New Zealand's central bank is set to slow the pace of interest-rate cuts after implementing a third consecutive 50-basis-point reduction, citing expectations that lower borrowing costs will drive an economic recovery.
The Reserve Bank of New Zealand (RBNZ) cut the Official Cash Rate (OCR) to 3.75% from 4.25%, in line with market expectations.
Governor Adrian Orr indicated that future cuts are likely to be smaller, with the central bank projecting two 25-basis-point reductions at its April and May meetings.
While Orr expressed confidence in containing inflation, the RBNZ’s latest projections anticipate a rise to 2.7% later this year, potentially prompting policymakers to adjust their easing strategy. Rising trade uncertainties, including the impact of U.S. President Donald Trump’s tariff policies, also add to inflation risks.
The RBNZ’s projections show the average OCR declining to 3.14% by the end of 2025, lower than the 3.55% forecast in its November statement.
In its policy statement, the RBNZ remained confident that inflation was stabilising around target levels, despite some near-term fluctuations.
“The Committee is well placed to maintain price stability over the medium term. Having consumer price inflation close to the middle of its target band puts the Committee in the best position to respond to future inflationary shocks.” the statement read.
“Lower interest rates will encourage spending, although elevated global economic uncertainty is expected to weigh on business investment decisions.” the RBNZ noted.

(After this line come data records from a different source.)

(* ===== verification/BlkSwitchSpec.v ===== *)
(** * blk-switch: what prioritisation and steering promise

    Theorems on the definitions of BlkSwitch: separation of the two classes of
    applications onto different hardware queues, the moving average that
    measures the load of a core, the choice of a target core by application and
    by request steering against reference definitions, and the absence of
    accesses outside the arrays. *)
From S2P Require Import Prelude MqTypes BlkSwitch.

(** ** Reference definitions *)

(** The cores that the steering loops visit: those of one NUMA node. *)
Definition node_cpus (nr_cpus nr_nodes node : Z) : list Z :=
  (fun i => i * nr_nodes + node) <$> seqZ 0 (nr_cpus / nr_nodes).

Definition load (l : list Z) (c : Z) : Z := default 0 (aget l c).

Section reference.
Variable s : bsw.
Let L := load (L_appstr s).
Let T := load (T_appstr s).

Definition total_load (c : Z) : Z := u64 (L c + T c).

(** Cores a latency-sensitive application may move to. *)
Definition L_candidate (cur c : Z) : bool :=
  negb (c =? cur) && (L c <=? BLK_SWITCH_THRESH_L) && c_true (T cur) && c_true (L c)
  && (total_load c <? total_load cur).

(** Cores a throughput-bound application may move to, and cores that make it
    wait for a latency-sensitive application to move first. *)
Definition T_candidate (cur c : Z) : bool :=
  negb (c =? cur) && (L c <=? BLK_SWITCH_THRESH_L) && (L c <? L cur) && (T c <? 8388608).
Definition T_waits_for (cur c : Z) : bool :=
  negb (c =? cur) && (L cur <? L c) && (L c <? BLK_SWITCH_THRESH_L).

(** The target of application steering: the least loaded candidate. *)
Definition app_target_spec (thru : bool) (cur : Z) (cpus : list Z) : Z :=
  if (appstr_app s =? BLK_SWITCH_L_APP) && negb thru then
    default (-1) (best total_load (L_candidate cur) cpus)
  else if (appstr_app s =? BLK_SWITCH_T_APP) && thru then
    if existsb (T_waits_for cur) cpus then -1
    else default (-1) (best T (T_candidate cur) cpus)
  else -1.
End reference.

The RBNZ maintained its forecast for a modest economic recovery in 2025 following last year’s contraction. The central bank expects GDP to shrink by 1.2% in the year ending March 2025 before rebounding to 1.8% growth in the year through March 2026.
Since initiating its easing cycle in August, the RBNZ has cut rates by 175 basis points, making it one of the most aggressive central banks in the world.